Our first snow sighting last November was in Edmonton and now, hopefully, it’s our last for the season. MacGyver’s brother, who works north of here, drove down on business, booking a Super 8 room allowing us a trucker treat. A shower with no flipflops.

Automatic Husband Helper

We dropped our automatic OnSpot snow chains from the drive axles to ensure we kept moving up I-5 in Oregon over the summit to California. Without them, MacGyver would have been at the side of the road hanging the irons.

For two people who spend an enormous amount of money to avoid winter each year we’ve seen more than most drivers who stayed and earned. Each snow sighting, we were saved by our OnSpot automatic snow chains.

The automatic chains have been on MacGyver’s UE list —  Ultimate Equipment, which also includes around-the-tractor-and-trailer-video-cameras — since before we attended Schneider School in March 2008. We must have walked ten miles, back and forth across the Mid-American Truck Show in Louisville, Kentucky in March last year so MacGyver could see the demo models, and see them again, ask questions, see them again and return with more questions, Colombo-style, until he selected his brand.

Expensive, yes, but after three incidents this winter, indispensable for a team that wants to run and especially a husband and wife team. To me they are an additional two hundred pounds of husband brawn, bonus, they don’t talk back. When I want them I flip the switch in the tractor cab and they go to work, when I’m done, I flip the switch again and they go back to their cave. To the husband, MacGyver, they are an assistant, one that allows him to sleep peacefully when the snow is flying.

The mechanics south of the Mason Dixon line ask if the sign — Automatic Tire Chains, which we must post — is a joke. Nope, definitely, no joke.

We used the chains the first time in Edmonton, it was one of the first snowstorms of the year last fall, north of Red Deer there was ice in the snow. Returning to Calgary from our delivery on the Bypass around Edmonton, we could see traffic stopped ahead. You know how people say a vehicle was wrapped around a light pole, this black, four by four was wrapped around a light pole in the median, literally. Traveling too fast, probably following too close, the ice became apparent and when he braked, he lost control.

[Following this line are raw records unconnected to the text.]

(** * go-tetris: the game-state engine, embedded and verified

    A shallow embedding of the Go sources of the terminal tetris clone:

    - [tetris/piece.go]: the [Bag] randomizer, the [Piece] type with its
      rotation methods and the catalog [tetrisPieces];
    - the game file of package [tetris]: [Game], [NewGame], [startTicker],
      the event dispatch of [Start], [GeneratePiece], [anchor], [Move],
      [QuickDrop], [Rotate] and [PauseToggle].

    Conventions of the embedding.

    - Go's [int] is modelled by [Z].  Every quantity of the program (grid
      coordinates, rotation indices, the score) stays far below the range
      of a machine word, so no wrap-around is written out.  Go's [%] is
      the truncated remainder [Z.rem] and Go's [/] is [Z.quot].
    - A Go pointer [*Piece] into the slice [game.pieces] is the index of
      the slot it points to: the pieces handed out by [GeneratePiece] are
      aliases of the catalog slots, and a method called through such a
      pointer updates the slot.
    - A computation that panics in Go (index out of range, division by
      zero) or that does not return is [None].
    - The global random source of [math/rand] is an arbitrary function
      [entropy] giving the raw outcome of the k-th call; [rand.Intn n]
      reduces it modulo [n].
    - Drawing to the terminal is outside the model, but for the digits
      of the score, which are modelled as the list of the calls that
      draw them. *)

From Stdlib Require Import String ZArith List Lia Bool Permutation PeanoNat.
Import ListNotations.
Local Open Scope Z_scope.

(** ** A small error monad *)

Definition bind {A B : Type} (m : option A) (f : A -> option B) : option B :=
  match m with
  | Some a => f a
  | None => None
  end.

Notation "'do' v <- m ; k" := (bind m (fun v => k))
  (at level 10, v name, m at level 100, k at level 200, only parsing).
Notation "'do' ' pat <- m ; k" :=
  (bind m (fun v => match v with pat => k end))
  (at level 10, pat pattern, m at level 100, k at level 200, only parsing).

(** ** Slices *)

(** [l[i]] for a Go [int] index: a panic when [i] is out of range. *)
Definition index {A : Type} (l : list A) (i : Z) : option A :=
  if i <? 0 then None else nth_error l (Z.to_nat i).

(** The slice [l] after the assignment [l[i] = v] at a valid index. *)
Fixpoint update {A : Type} (l : list A) (i : nat) (v : A) : list A :=
  match l, i with
  | [], _ => []
  | _ :: t, O => v :: t
  | h :: t, S i' => h :: update t i' v
  end.

(** [len(l)] as a Go [int]. *)
Definition len {A : Type} (l : list A) : Z := Z.of_nat (length l).

(** ** Geometry *)

(** The type [Vector] is used by the game file as [Vector{x, y}] with
    integer fields [x] and [y] and a method [plus]; the spec gives it as
    an integer pair with component-wise addition. *)
Record Vector : Set := mkVector { x : Z; y : Z }.

(** Modelled from the spec: [Vector.plus] is declared in the board file,
    which is not among the sources; "arithmetic is component-wise
    addition". *)
Definition plus (a b : Vector) : Vector :=
  mkVector (x a + x b) (y a + y b).

(** ** Piece catalog ([tetris/piece.go]) *)

(** [termbox.Attribute]: the colour constants of the terminal library. *)
Inductive Attribute : Set :=
| ColorDefault | ColorBlack | ColorRed | ColorGreen | ColorYellow
| ColorBlue | ColorMagenta | ColorCyan | ColorWhite.

Definition PieceInstance : Set := list Vector.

The police and several motorists were already attending him, but all this was on the other side of the bypass, but everyone in our lanes, suddenly realized the ice, they wanted to see and they slowed down, forcing us to come to  a stop on the upgrade. Empty of freight, the drive tires screamed while they spun. No traction. We were stuck. Normally, a BIG problem. But MacGyver hit the switch on the dash, spun the wheels a bit, the canister with the chains lowered, the tires grabbed and we slowly chugged up the hill.

The OnSpots are 12 inch lengths of chain attached to a disc, connected to an arm, which is attached to a canister, which is attached to the drive axles.  Four of them, one on each side of each axle.

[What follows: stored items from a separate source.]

Lemma C9_empty_system_prompt_falls_back_witness :
  head (conversation_parts Sample.two_turns) = Some ("System: " +:+ default_system_prompt).
Proof.
  apply (proj1 (C9_empty_system_prompt_falls_back Sample.two_turns)).
  left. reflexivity.
Defined.

(** C10. Two requests that differ only in [user_id] and in the
    timestamps of their history turns have the same prompt. *)
Theorem C10_prompt_ignores_user_and_timestamps r1 r2 :
  same_conversation r1 r2 -> full_prompt r1 = full_prompt r2.
Proof.
  intros (Hmsg & Hctx & Hsys & Hhist).
  unfold full_prompt. rewrite !conversation_parts_shape, !slice_last_map.
  rewrite (same_history_segments _ _ Hhist).
  unfold system_segment, effective_system_prompt, current_segment, current_message.
  now rewrite Hmsg, Hctx, Hsys.
Qed.

Lemma C10_prompt_ignores_user_and_timestamps_witness :
  full_prompt Sample.two_turns =
  full_prompt {| message := "and now?";
                 history := [Sample.turn "user" "a" (Some "09:30");
                             Sample.turn "assistant" "b" None];
                 search_context := Some "CTX"; user_id := None;
                 system_prompt := Some EmptyString |}.
Proof.
  apply C10_prompt_ignores_user_and_timestamps.
  repeat split; repeat constructor.
Defined.

(** ** The chat endpoint: success *)

(** C8. With a key configured and a provider that answers, the provider
    is called exactly once, with the model named by [GEMINI_MODEL]
    ("gemini-1.5-pro" when it is unset), the assembled prompt,
    [max_output_tokens] 1000 and [temperature] 0.7; its text is returned
    unchanged in a [ChatResponse] of status "success", sent with HTTP
    200. *)
Theorem C8_success_path str_http env gemini request w text :
  truthy (gemini_api_key env) = true ->
  gemini {| call_model := match getenv env "GEMINI_MODEL" with
                          | Some m => m
                          | None => "gemini-1.5-pro"
                          end;
            call_prompt := full_prompt request;
            call_config := {| max_output_tokens := 1000; temperature := Qmake 7 10 |} |}
    = inr text ->
  calls (snd (chat_endpoint str_http env gemini request w)) =
    calls w ++
    [{| call_model := match getenv env "GEMINI_MODEL" with
                      | Some m => m
                      | None => "gemini-1.5-pro"
                      end;
        call_prompt := full_prompt request;
        call_config := {| max_output_tokens := 1000; temperature := Qmake 7 10 |} |}] /\
  fst (chat_endpoint str_http env gemini request w) =
    inr {| response := text; status := "success"; error := None |} /\
  post_chat str_http env gemini request w =
    {| code := 200;
       payload := JsonChat {| response := text; status := "success"; error := None |} |}.
Proof.
  intros Hkey Hanswer. fold (expected_call env request) in Hanswer |- *.
  rewrite chat_endpoint_calls, Hkey. split; [reflexivity|].
  unfold post_chat, chat_endpoint, try_except.
  rewrite (chat_try_with_key env gemini request w Hkey), Hanswer.
  split; reflexivity.
Qed.

Lemma C8_success_path_witness :
  calls (snd (chat_endpoint starlette_str Sample.with_key (Sample.answering "Hello!")
                            Sample.plain empty_world)) =
    [] ++
    [{| call_model := "gemini-1.5-pro";
        call_prompt := full_prompt Sample.plain;
        call_config := {| max_output_tokens := 1000; temperature := Qmake 7 10 |} |}] /\
  fst (chat_endpoint starlette_str Sample.with_key (Sample.answering "Hello!")
                     Sample.plain empty_world) =
    inr {| response := "Hello!"; status := "success"; error := None |} /\
  post_chat starlette_str Sample.with_key (Sample.answering "Hello!")
            Sample.plain empty_world =
    {| code := 200;
       payload := JsonChat {| response := "Hello!"; status := "success"; error := None |} |}.
Proof.
  apply (C8_success_path starlette_str Sample.with_key (Sample.answering "Hello!")
           Sample.plain empty_world "Hello!"); reflexivity.
Defined.

(** * Further properties of the chat endpoint *)

(** ** One run of the handler, in full *)

(** The whole effect of one request: what is returned or raised, the log
    records added and the provider calls made, by the presence of the key
    and by what the provider does. *)
Lemma chat_endpoint_run str_http env gemini request w :
  chat_endpoint str_http env gemini request w =
  let key := truthy (gemini_api_key env) in
  let before := (INFO, received_message request)
                  :: (if key then [(INFO, sending_message (full_prompt request))] else []) in
  let made := if key then [expected_call env request] else [] in
  let after r := {| log := log w ++ before ++ [r]; calls := calls w ++ made |} in
  match (if key then gemini (expected_call env request)
         else inl (HTTPException 500 "Gemini API key not configured")) with
  | inr text =>
      (inr {| response := text; status := "success"; error := None |},
       after (INFO, response_message text))
  | inl e =>
      if upstream_text (str_exn str_http e)
      then (inr {| response := apology; status := "error";
                   error := Some (str_exn str_http e) |},
            after (ERROR, "Gemini API error: " +:+ str_exn str_http e))
      else (inl (HTTPException 500 ("Internal server error: " +:+ str_exn str_http e)),
            after (ERROR, "Unexpected error: " +:+ str_exn str_http e))
  end.
Proof.
  unfold chat_endpoint, try_except, upstream_text.
  destruct (truthy (gemini_api_key env)) eqn:Hkey; cbn zeta.
  - rewrite (chat_try_with_key env gemini request w Hkey).
    destruct (gemini (expected_call env request)) as [e|text].
    + unfold chat_except, bind, logger, ret, raise.
      destruct (str_in "API" _ || str_in "quota" _); cbn [log calls];
        rewrite <- !app_assoc; reflexivity.
    + rewrite <- !app_assoc. reflexivity.
  - rewrite (chat_try_without_key env gemini request w Hkey).
    unfold chat_except, bind, logger, ret, raise.
    destruct (str_in "API" _ || str_in "quota" _); cbn [log calls];
      rewrite <- !app_assoc, app_nil_r; reflexivity.
Qed.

Lower the arm and the disc spins, throwing the chains under the tires, the tires drive over the chains, et voila (we’re in Canada) traction!

If the storm is bad, the snow heavy, wet, icy and deep, we stop. It’s only someone’s crap in the trailer, it can wait. If we have a crash, we will almost automatically be accessed some blame — speed unsuitable to conditions — which affects our driving record. A clean driving record keeps us in business.

We left every Schneider yard looking at a sign that says: “Nothing we do is worth hurting ourselves or others.” It’s my center point for making decisions.

And the most dangerous place to be during a snowstorm is on the side of the highway hanging irons. And there’s no way a husband is going to let his wife stand on the side of the highway, cars and trucks sliding, by herself — rules be damned — working on the chains. Before OnSpot the only time we, and it was MacGyver, chained a load was our first winter on the road on a load from Wisconsin to Washington state. In many cases, the chains are needed for less than 10 miles. If we can just get up and over the pass and we can keep going.

The price tag was a head spinning $5,095, of course, because we have a Volvo we needed new U-Bolts, which added to the cost and we had to pay freight!! We also had a switch installed for each axle, so if we only need a little traction, we can lower one axle of chains and if there’s a problem with one switch, we have a second independent axle.

In January we were demonstrating our chains to our driver friend Ohio Dave in Jacksonville, Florida where we attended Landstar’s BCO Days, its driver convention.

“Hey, the chains aren’t lowering,” Dave told me as MacGyver drove the tractor around the yard. Oops. What’s going on? Part of BCO days was a vendor trade show, OnSpot was there. We brought them our problem. The technician drove out to the tractor to inspect the chains. The arms had somehow become bent.

They told us to come to the plant in Mt. Vernon, Indiana and they would fix the problem. A week later we found a load and headed west. They put the tractor in the shop and inspected the underside.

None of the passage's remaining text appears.